Challenge yourself by making informed food decisions.
We all have a tendency to just grab some food from the shelf without giving it a lot of thought. With the new year ahead, you may want to make the time to read food labels better, and to learn new information about the benefits of eating various foods. These may be foods you already eat. These may be foods that you want to incorporate into your daily food intake. With the plethora of information out there via the Internet, books, magazines, newspapers, or other sources, it is easier than ever to access food information. When you make those informed decisions, you benefit yourself and those with whom you eat.
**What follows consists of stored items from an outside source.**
(** C22. The selector never promotes a doubtful history.  A CLEAN_CANDIDATE means
    that the slots hold exactly one gapless history from sequence 1: slot [k]
    validated as the record of sequence [k+1], each record naming the digest of
    the previous one and following it by a legal transition, every later slot
    proven unused, and the last record ACTIVE with no lease pending. *)
Theorem owned_control_select_clean da obs n d dn s h work out sel
    (Hlen : length (deref obs) = 128%nat)
    (Hsel : owned_control_select da (Some obs) n d dn s (Some h) work out = (OWNED_CONTROL_VALID, Some sel))
    (Hclean : os_kind sel = OWNED_CONTROL_CLEAN_CANDIDATE) :
  exists desc rs final,
    ct_descriptor da d dn s (Some h) = (OWNED_CONTROL_VALID, Some desc) /\
    clean_history desc (deref h) (deref obs) rs /\ last rs = Some final /\
    cr_state (cd_record final) = OWNED_CONTROL_ACTIVE /\
    cr_lease_kind (cd_record final) = OWNED_CONTROL_NO_LEASE /\
    os_latest_sequence sel = zlen rs /\ os_latest_digest sel = cd_digest final.
Proof.
  destruct (control_select_inv _ _ _ _ _ _ _ _ _ _ Hsel) as (desc & st & Hd & _ & Hs & -> & _).
  destruct (conclude_clean _ _ Hclean) as (Hn & H0 & Hk & _ & Ha & Hseq & Hdg & _).
  destruct (scan_clean _ _ _ _ Hlen Hs Hn H0) as (rs & Hch & Hlast & _).
  exists desc, rs, (record_at (sc_work st) (sc_best st)). split_and!; try done.
  rewrite Hseq. rewrite last_lookup in Hlast. rewrite (ch_sequence _ _ _ _ Hch _ _ Hlast).
  apply lookup_lt_Some in Hlast. unfold zlen. lia.
Qed.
Bring others on the bandwagon.
When you find new food information, whether it is a new cooking technique or new recipe, don’t keep it to yourself – share it with others. As a family, as a group, or other situation, you could take a cooking class together. You can have a potluck dinner where guests not only bring a dish to share, but they also bring the recipe and/or demonstrate how they prepared it. Perhaps you can all make a certain dish at home together.
Set food experience goals.
Get out of your comfort zone. Whether you want to lose weight, gain weight, tone up, try a new eating regimen (vegetarian, vegan, gluten free, etc.), learn how to make sushi, or any other goal, write those goals down and commit yourself to achieving them. Many people make New Year’s resolutions, but few people actually keep those resolutions. They often chalk it up to wishful thinking or a busy schedule that became out of control. Often a major reason is that the goals are not realistic, or we do not truly commit ourselves to making them happen. The acronym SMART, which stands for Specific, Measurable, Agreed upon, Realistic, and Time-based (different acronym variations exist depending on the source), may be helpful in forming your food experience goals.
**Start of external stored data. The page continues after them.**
(* ===== verification/JournalCalls.v ===== *)
(** What the control journal's steps may do to the world of its callbacks, and the
    log of those callbacks that reach the medium. *)
From S2P Require Import Prelude OwnedPage OwnedVolume ControlRecord DharaTypes ControlJournal.

(** A computation that moves the world by [R]. *)
Definition worlds {W A} (R : W -> W -> Prop) (m : M (owned_control_journal * W) A) : Prop := forall s, R (snd s) (snd (snd (m s))).

Section Relation.
Context {W : Type} (R : W -> W -> Prop) `{!PreOrder R}.

Lemma worlds_ret {A} (a : A) : worlds R (ret a).
Proof using All. intros s. simpl. reflexivity. Qed.

Lemma worlds_bind {A B} (m : M (owned_control_journal * W) A) (k : A -> M (owned_control_journal * W) B) : worlds R m -> (forall a, worlds R (k a)) -> worlds R (bind m k).
Proof using All.
  intros Hm Hk s. unfold bind. specialize (Hm s). destruct (m s) as [a s']. specialize (Hk a s'). simpl in *. by etrans.
Qed.

Lemma worlds_journal : worlds R (journal (W := W)).
Proof using All. intros s. simpl. reflexivity. Qed.

Lemma worlds_change f : worlds R (change (W := W) f).
Proof using All. intros s. simpl. reflexivity. Qed.

Lemma worlds_call {A} (f : W -> A * W) : (forall w, R w (snd (f w))) -> worlds R (call f).
Proof using All. intros H [j w]. unfold call. simpl. specialize (H w). by destruct (f w). Qed.
End Relation.

(** Decomposes a computation down to its callbacks. *)
Ltac step_worlds :=
  repeat lazymatch goal with
    | |- worlds _ (bind _ _) => apply worlds_bind; [typeclasses eauto|..|intros ?]
    | |- worlds _ (on_ok _ _) => unfold on_ok
    | |- worlds _ (or_fault _ _) => unfold or_fault
    | |- worlds _ (or_faulted _ _) => unfold or_faulted
    | |- worlds _ (ret _) => apply worlds_ret; typeclasses eauto
    | |- worlds _ journal => apply worlds_journal; typeclasses eauto
    | |- worlds _ (change _) => apply worlds_change; typeclasses eauto
    | |- worlds _ (call _) => apply worlds_call; [typeclasses eauto|intros ?; apply rtc_once; constructor]
    | |- worlds _ (fault _) => unfold fault
    | |- worlds _ (if ?b then _ else _) => destruct b
    | |- worlds _ (let '_ := ?x in _) => destruct x
    | |- worlds _ (match ?x with _ => _ end) => destruct x
    | |- _ => fail
    end.

Section Calls.
Context {W : Type} (io : ocj_io W).
Abbreviation J := (owned_control_journal * W)%type.

(** One callback, with any arguments; one reading of the clock. *)
Inductive called : W -> W -> Prop :=
  | by_now w : called w (snd (io_now_ms io w))
  | by_admit reason digest block epoch d w : called w (snd (io_admit io reason digest block epoch d w))
  | by_read row d w : called w (snd (io_read io row d w))
  | by_raw row d w : called w (snd (io_raw io row d w))
  | by_erase block d w : called w (snd (io_erase io block d w))
  | by_program row page d w : called w (snd (io_program io row page d w))
  | by_latched w : called w (snd (io_fault_latched io w))
  | by_latch bank d w : called w (snd (io_latch_fault io bank d w)).
Inductive ticked : W -> W -> Prop := by_clock w : ticked w (snd (io_now_ms io w)).

Lemma clock_check : worlds (rtc ticked) (check io).
Proof. unfold check. step_worlds. Qed.

Lemma ticked_called w w' : rtc ticked w w' -> rtc called w w'.
Proof. apply rtc_congruence with (f := fun w => w). intros ? ? []. constructor. Qed.

Lemma calls_check : worlds (rtc called) (check io).
Proof. unfold check. step_worlds. Qed.

Lemma calls_io_result rc bank reading : worlds (rtc called) (io_result io rc bank reading).
Proof. unfold io_result, latch, check. step_worlds. Qed.

Lemma calls_read_control bank slot : worlds (rtc called) (read_control io bank slot).
Proof. unfold read_control. step_worlds; try apply calls_check; apply calls_io_result. Qed.

Lemma calls_admitted reason bank : worlds (rtc called) (admitted io reason bank).
Proof. unfold admitted. step_worlds; apply calls_check. Qed.

Lemma calls_erased_pages bank block ps : worlds (rtc called) (erased_pages io bank block ps).
Proof.
  induction ps as [|p ps IH]; cbn [erased_pages]; [step_worlds|]. unfold erased_page, latch.
  step_worlds; try apply calls_check; try apply calls_io_result; apply IH.
Qed.

Lemma calls_erase_fresh bank reason : worlds (rtc called) (erase_fresh io bank reason).
Proof. unfold erase_fresh. step_worlds; try apply calls_admitted; try apply calls_io_result; apply calls_erased_pages. Qed.

Lemma calls_program_candidate c : worlds (rtc called) (program_candidate io c).
Proof.
  unfold program_candidate, latch.
  step_worlds; try apply calls_check; try apply calls_io_result; apply calls_read_control.
Qed.

Lemma calls_publish genesis : worlds (rtc called) (publish io genesis).
Proof.
  assert (Hc : forall g, worlds (rtc called) (commit_candidate io g)).
  { intros g. unfold commit_candidate. step_worlds; try apply calls_erase_fresh; apply calls_program_candidate. }
  unfold publish. step_worlds; try apply Hc. apply calls_admitted.
Qed.

Lemma calls_boot_slots bank slots b : worlds (rtc called) (boot_slots io bank slots b).
Proof.
  revert b. induction slots as [|slot slots IH]; intros b; cbn [boot_slots]; [step_worlds|].
  unfold boot_slot. step_worlds; try apply calls_read_control; apply IH.
Qed.

Lemma calls_boot_select b0 b1 : worlds (rtc called) (boot_select (W := W) b0 b1).
Proof. unfold boot_select. step_worlds. Qed.
End Calls.

(** * The log of the medium *)
Inductive ocj_event :=
  | EvRead (row rc : Z) (page : bytes)
  | EvRaw (row rc : Z) (page : bytes)
  | EvErase (block rc : Z)
  | EvProgram (row : Z) (page : bytes) (rc : Z).
Definition ocj_logged {W} (io : ocj_io W) : ocj_io (list ocj_event * W) := {|
  io_now_ms := fun '(t, w) => let '(n, w) := io_now_ms io w in (n, (t, w));
  io_admit := fun reason digest block epoch d '(t, w) => let '(rc, w) := io_admit io reason digest block epoch d w in (rc, (t, w));
  io_read := fun row d '(t, w) => let '((rc, p), w) := io_read io row d w in ((rc, p), (t ++ [EvRead row rc p], w));
  io_raw := fun row d '(t, w) => let '((rc, p), w) := io_raw io row d w in ((rc, p), (t ++ [EvRaw row rc p], w));
  io_erase := fun block d '(t, w) => let '(rc, w) := io_erase io block d w in (rc, (t ++ [EvErase block rc], w));
  io_program := fun row page d '(t, w) => let '(rc, w) := io_program io row page d w in (rc, (t ++ [EvProgram row page rc], w));
  io_fault_latched := fun '(t, w) => let '(rc, w) := io_fault_latched io w in (rc, (t, w));
  io_latch_fault := fun bank d '(t, w) => let '(rc, w) := io_latch_fault io bank d w in (rc, (t, w))
|}.

Lemma logged_called {W} (io : ocj_io W) w w' : rtc (called (ocj_logged io)) w w' -> exists u, fst w' = fst w ++ u.
Proof.
  induction 1 as [w|w1 w2 w3 H _ [u IH]]; [exists []; by rewrite app_nil_r|].
  assert (exists v, fst w2 = fst w1 ++ v) as [v Hv]; [|by exists (v ++ u); rewrite IH, Hv, app_assoc].
  destruct H as [[t w]|? ? ? ? ? [t w]|? ? [t w]|? ? [t w]|? ? [t w]|? ? ? [t w]|[t w]|? ? [t w]]; cbn;
    repeat match goal with |- context [let '(_, _) := ?x in _] => destruct x as [? ?] end; cbn;
    first [by eexists | exists []; by rewrite app_nil_r].
Qed.

Lemma logged_ticked {W} (io : ocj_io W) w w' : rtc (ticked (ocj_logged io)) w w' -> fst w' = fst w.
Proof.
  induction 1 as [w|w1 w2 w3 [[t w]] _ IH]; [done|]. rewrite IH. cbn. by destruct (io_now_ms io w).
Qed.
Document your food experiences.
Write them down. Whether you created a recipe, cooked a new type of food, or prepared a time-honored family recipe, write down that information. Write down not only what you prepared, but how you prepared it. Here are some thought prompts:
- What did you cook?
- How did you feel about it?
- Describe the cooking techniques you used.
- What new things did you learn through that experience?
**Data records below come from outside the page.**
Lemma acquire_erase_run b row ok d s l s' :
  ocj_acquire io OWNED_CONTROL_ERASE_BLOCK b row ok d s = ((0, Some l), s') ->
  arrays (fst s) -> 0 <= b -> 0 <= js_high_water (j_current (fst s)) ->
  let hw := js_high_water (j_current (fst s)) in
  j_booted (fst s) <> 0 /\ ls_lease_id l = hw + 1 /\ ls_range_base l = hw + 1 /\
  js_high_water (j_current (fst s')) = hw + 65 /\ ls_map_slot l = b /\ hw + 65 <= UINT64_MAX.
Proof.
  intros H Har Hb Hhw. cbv zeta. unfold ocj_acquire in H.
  apply bind_inv in H as (rc & s1 & Hbg & H). destruct (Z.eqb_spec rc 0) as [->|]; [|done]. cbn [negb] in H.
  pose proof (respects_run _ _ _ _ _ (root_begin d) Hbg) as (R1 & R2 & R3 & R4).
  apply journal_inv in H. destruct (_ || _) eqn:Hg in H; [by apply not_issued_none in H|].
  rewrite !orb_false_iff, Z.eqb_neq, Z.leb_gt in Hg. destruct_and! Hg.
  apply bind_inv in H as (rc & s2 & Hadm & H). destruct (Z.eqb_spec rc 0) as [->|]; [|by apply not_issued_none in H].
  cbn [negb] in H.
  pose proof (respects_run _ _ _ _ _ (respects_frame_root _ (frame_admitted _ _)) Hadm) as (S1 & S2 & S3 & S4).
  apply journal_inv in H. destruct (_ || _) eqn:Hg in H; [by apply not_issued_none in H|].
  rewrite orb_false_iff, Z.ltb_ge in Hg. destruct Hg as [_ Hmax].
  apply change_inv in H. cbn [fst snd] in H. apply bind_inv in H as (rc & s3 & Hpub & H).
  destruct (Z.eqb_spec rc 0) as [->|]; [|by apply not_issued_none in H]. cbn [negb] in H.
  pose proof (respects_run _ _ _ _ _ (kept_publish false) Hpub) as [K _].
  apply publish_run in Hpub as [_ Hpub]. destruct (Hpub eq_refl) as (_ & _ & page & _ & _ & Hcur).
  pose proof (f_equal j_working K) as Kw. cbn in Kw, Hcur.
  apply change_inv in H. apply change_inv in H. cbn [fst snd] in H.
  apply issue_run in H as (-> & T1 & T2 & T3 & T4). cbn in T1.
  assert (Hw32 : length (j_working (fst s3)) = 32%nat) by (rewrite Kw, S2, R2; apply Har).
  assert (Hc32 : length (js_blocks (j_current (fst s2))) = 32%nat) by (rewrite S1, R1; apply Har).
  rewrite S1, R1 in Hmax, Hcur, Hc32. unfold UINT64_MAX in *.
  assert (Hbase : u64 (js_high_water (j_current (fst s)) + 1) = js_high_water (j_current (fst s)) + 1)
    by (apply u64_small; lia).
  assert (Htk : jb_base (block_at (set_block (j_working (fst s3)) b (block_at (js_blocks (j_current (fst s3))) b)) b) =
                js_high_water (j_current (fst s)) + 1).
  { rewrite block_at_set by lia. rewrite Hcur. cbn [js_blocks]. by rewrite block_at_set by lia. }
  assert (Hhw' : js_high_water (j_current (fst s')) = js_high_water (j_current (fst s)) + 65).
  { rewrite T1, Hcur. cbn [js_high_water]. rewrite Hbase, u64_small by lia. lia. }
  match goal with |- context [ticket ?j _ _ _] =>
    assert (E : jb_base (block_at (j_working j) b) = js_high_water (j_current (fst s)) + 1) by exact Htk end.
  unfold ticket. rewrite E.
  cbn [ls_lease_id ls_range_base ls_map_slot Z.eqb Pos.eqb OWNED_CONTROL_ERASE_BLOCK OWNED_CONTROL_PROGRAM_PAGE].
  rewrite Z.add_0_r, u64_small by lia. rewrite <- R3. split_and!; done || lia.
Qed.
End Safety.

(** The publications of a log: each wrote the encoding of a legal successor at its
    own row, and the next access to the medium read the same bytes back. *)
Definition own_row (v : owned_volume_decoded) (b : ocj_snapshot) : Z :=
  row_of (znth (js_bank b) (vs_control_blocks (vd_spec v))) (js_slot b).
Definition reads_back (page : bytes) (rc : Z) (rx : bytes) : Prop :=
  (rc = OCJ_IO_OK \/ rc = OCJ_IO_CHECKED_RAW) /\ equal page rx = true /\ (zlen rx = zlen page -> rx = page).
Inductive published (v : owned_volume_decoded) (h : owned_page_hash)
  : ocj_snapshot -> list ocj_event -> ocj_snapshot -> Prop :=
  | published_none a u : published v h a u a
  | published_next a u1 b page rc rx u2 c : follows v h a b page -> reads_back page rc rx -> published v h b u2 c ->
      published v h a (u1 ++ EvProgram (own_row v b) page OCJ_IO_OK :: EvRead (own_row v b) rc rx :: u2) c.

Lemma recorded_published {W} (io : ocj_io W) v h s s' : recorded (ocj_logged io) v h s s' ->
  exists u, fst (snd s') = fst (snd s) ++ u /\ published v h (fst s) u (fst s').
Proof.
  induction 1 as [a w w' Hw|a b page w w' s' Hf Hst _ (u2 & E & Hp)]; cbn [fst snd] in *.
  - destruct (logged_called _ _ _ Hw) as [u Hu]. exists u. split; [done|constructor].
  - destruct Hst as (d1 & d2 & w1 & w2 & w3 & w4 & rc & rx & H1 & Hpr & H2 & Hrd & Hrc & Heq & H3).
    apply logged_called in H1 as [u1 E1]. apply logged_ticked in H2. apply logged_called in H3 as [u3 E3].
    destruct w1 as [t1 w1], w3 as [t3 w3]. cbn in Hpr, Hrd.
    destruct (io_program io _ _ _ w1) as [prc w2']. injection Hpr as -> <-.
    destruct (io_read io _ _ w3) as [[rc' rx'] w4']. injection Hrd as -> -> <-. cbn [fst] in *. subst t3 t1.
    exists (u1 ++ EvProgram (own_row v b) page OCJ_IO_OK :: EvRead (own_row v b) rc rx :: u3 ++ u2). split.
    + rewrite E, E3, <- !app_assoc. done.
    + apply published_next; [done| |].
      * split_and!; [done|done|]. intros Hl. symmetry. by apply equal_spec.
      * destruct Hp as [c u|c u1' b' page' rc' rx' u2' c' Hf' Hrb Hp]; [constructor|].
        rewrite app_assoc. by apply published_next.
Qed.

(** C12. The journal's root only moves forward.  Over any sequence of calls on a
    booted journal, whatever the callbacks return, the current snapshot changes
    only by legal transitions, and the log of the run holds for each, in this
    order, the programming of its encoded page at its own row and, as the very next
    access to the medium, a read of that row that returned the same bytes; so the
    epoch and the lease high-water mark never decrease, no retired block returns,
    READ_ONLY is final, and a latched fault is never cleared. *)
Theorem journal_root_moves_forward {W} (io : ocj_io W) os (s : owned_control_journal * (list ocj_event * W))
    (Hboot : j_booted (fst s) <> 0) (Hepoch : 0 <= js_epoch (j_current (fst s)) < 2 ^ 64) :
  let s' := run_ops (ocj_logged io) os s in let j := fst s in let j' := fst s' in
  (exists u, fst (snd s') = fst (snd s) ++ u /\ published (j_volume j) (j_hash j) (j_current j) u (j_current j')) /\
  js_epoch (j_current j) <= js_epoch (j_current j') /\
  js_high_water (j_current j) <= js_high_water (j_current j') /\
  keeps (js_retired (j_current j)) (js_retired (j_current j')) = true /\
  (js_state (j_current j) = OWNED_CONTROL_READ_ONLY -> js_state (j_current j') = OWNED_CONTROL_READ_ONLY) /\
  (j_fault j <> 0 -> j_fault j' <> 0).
Proof.
  cbv zeta. destruct (evolves_run_ops (ocj_logged io) os s) as [[_ Hf] _ Hev]. destruct (Hev Hboot) as [_ Hr].
  destruct (recorded_grows _ _ _ _ _ Hr Hepoch) as [[] _]. destruct (recorded_published _ _ _ _ _ Hr) as (u & Hu & Hp).
  split_and!; try done. by exists u.
Qed.

(** C13. Lease ids are never reused.  When two erase leases are granted at any two
    points of the journal's life on the same boot, the second one's whole 65-id
    range (the erase and its 64 page programs) lies above the first one's,
    whatever calls and I/O failures happened in between. *)
Theorem journal_erase_leases_disjoint {W} (io : ocj_io W) b1 row1 ok1 d1 b2 row2 ok2 d2 os s l1 l2 s1 s2
    (Harr : arrays (fst s)) (Hepoch : 0 <= js_epoch (j_current (fst s)) < 2 ^ 64)
    (Hhw : 0 <= js_high_water (j_current (fst s))) (Hb1 : 0 <= b1) (Hb2 : 0 <= b2)
    (A1 : ocj_acquire io OWNED_CONTROL_ERASE_BLOCK b1 row1 ok1 d1 s = ((0, Some l1), s1))
    (A2 : ocj_acquire io OWNED_CONTROL_ERASE_BLOCK b2 row2 ok2 d2 (run_ops io os s1) = ((0, Some l2), s2)) :
  ls_lease_id l1 + 64 < ls_lease_id l2 /\ ls_range_base l1 = ls_lease_id l1 /\ ls_range_base l2 = ls_lease_id l2.
Proof.
  set (o := Acquire OWNED_CONTROL_ERASE_BLOCK b1 row1 ok1).
  assert (Hs1 : snd (run_op io o d1 s) = s1) by (unfold o; cbn [run_op]; unfold bind; by rewrite A1).
  assert (Hev : evolves io s s1) by (rewrite <- Hs1; apply moves_run_op).
  assert (Har1 : arrays (fst s1)) by (rewrite <- Hs1; by apply arrays_run_op).
  destruct (acquire_erase_run io _ _ _ _ _ _ _ A1 Harr Hb1 Hhw) as (Hbt & Hl1 & Hr1 & Hhw1 & _ & _).
  destruct Hev as [_ _ Hev]. destruct (Hev Hbt) as [Hbt1 Hr]. destruct (recorded_grows io _ _ _ _ Hr Hepoch) as [_ He1].
  destruct (evolves_run_ops io os s1) as [_ _ Hev2]. destruct (Hev2 Hbt1) as [_ Hrr].
  destruct (recorded_grows io _ _ _ _ Hrr He1) as [[_ Hgrow _ _] _]. cbn [fst] in Hgrow.
  destruct (acquire_erase_run io _ _ _ _ _ _ _ A2 (arrays_run_ops io os s1 Har1) Hb2 ltac:(lia)) as (_ & Hl2 & Hr2 & _).
  lia.
Qed.

(** * A concrete device: an association list of programmed rows over erased NAND *)
Definition device : Type := list (Z * bytes).
Definition device_read (row : Z) (w : device) : bytes :=
  match List.find (fun '(r, _) => r =? row) w with Some (_, p) => p | None => fill 4096 0xff end.
Definition device_io : ocj_io device :=
  {| io_now_ms := fun w => (1, w);
     io_admit := fun _ _ _ _ _ w => (0, w);
     io_read := fun row _ w => (OCJ_IO_OK, device_read row w, w);
     io_raw := fun _ _ w => (OCJ_IO_OK, fill 4352 0xff, w);
     io_erase := fun block _ w => (OCJ_IO_OK, List.filter (fun '(r, _) => negb (r / 64 =? block)) w);
     io_program := fun row page _ w => (OCJ_IO_OK, (row, page) :: w);
     io_fault_latched := fun w => (0, w);
     io_latch_fault := fun _ _ w => (0, w) |}.
Definition blank : owned_control_journal * device := (empty_journal sample_volume sample_hash, []).
Definition provisioned : owned_control_journal * device := run_ops device_io [(Provision, 1000)] blank.
Definition sample_erase (b row : Z) (s : owned_control_journal * device)
  : Z * option owned_dhara_lease * (owned_control_journal * device) :=
  ocj_acquire device_io OWNED_CONTROL_ERASE_BLOCK b row true 1000 s.
Definition lease_of (r : Z * option owned_dhara_lease * (owned_control_journal * device)) : owned_dhara_lease :=
  default empty_lease (snd (fst r)).
Definition lease1 : owned_dhara_lease := lease_of (sample_erase 0 6400 provisioned).
Definition calls1 : list (op * Z) := [(Resolve (Some lease1), 1000); (HistorySync, 1000)].
Definition after1 : owned_control_journal * device := snd (sample_erase 0 6400 provisioned).
Definition lease2 : owned_dhara_lease := lease_of (sample_erase 1 6848 (run_ops device_io calls1 after1)).

Lemma provisioned_arrays : arrays (fst provisioned).
Proof.
  apply (arrays_run_ops device_io [(Provision, 1000)] blank). unfold arrays, full. by split_and!.
Qed.

Definition history1 : list (op * Z) := (Acquire OWNED_CONTROL_ERASE_BLOCK 0 6400 true, 1000) :: calls1.

(** The same history over the logged device, from a log that is empty. *)
Definition logged_start : owned_control_journal * (list ocj_event * device) :=
  (fst provisioned, ([], snd provisioned)).
Definition logged_end : owned_control_journal * (list ocj_event * device) :=
  run_ops (ocj_logged device_io) history1 logged_start.
(** The rows that were programmed. *)
Definition programmed (t : list ocj_event) : list Z :=
  omap (fun e => match e with EvProgram row _ _ => Some row | _ => None end) t.

Lemma journal_root_moves_forward_witness :
  programmed (fst (snd logged_end)) = [own_row sample_volume (place (fst provisioned) empty_snapshot);
    own_row sample_volume (place (fst provisioned) empty_snapshot) + 1;
    own_row sample_volume (place (fst provisioned) empty_snapshot) + 2] /\
  exists u, fst (snd logged_end) = [] ++ u /\
    published (j_volume (fst logged_start)) (j_hash (fst logged_start)) (j_current (fst logged_start)) u
      (j_current (fst logged_end)).
Proof.
  split; [by vm_compute|].
  destruct (journal_root_moves_forward device_io history1 logged_start) as (H & _).
  - vm_compute. discriminate.
  - vm_compute. split; [discriminate|reflexivity].
  - exact H.
Defined.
- Describe the interactions you had with the food.
- What goals have you set because of that experience?
- What will you do differently because of that experience?
You can document these experiences in a number of ways. Write them in a notebook. Make an audio recording or video clip of your experiences. If you are musical, you may even create a song about your experiences. Do whatever is realistic for you, but just document it so that you can go back to review and reflect on that experience as you learn from it and share it with others.
As you document your food experiences, you build your food knowledge. You involve people in the experience. You can create an environment conducive to positive food experiences. Perhaps you can build your cooking skills and techniques. You can develop our interaction with the food. You can be more motivated to set goals accordingly, and to understand your experiences and learn from them.
We look forward to sharing with you in your experiences during the coming year. Cheers!
FOOD FOR THOUGHT: What are some ways that you will usher in the new year with positive food experiences?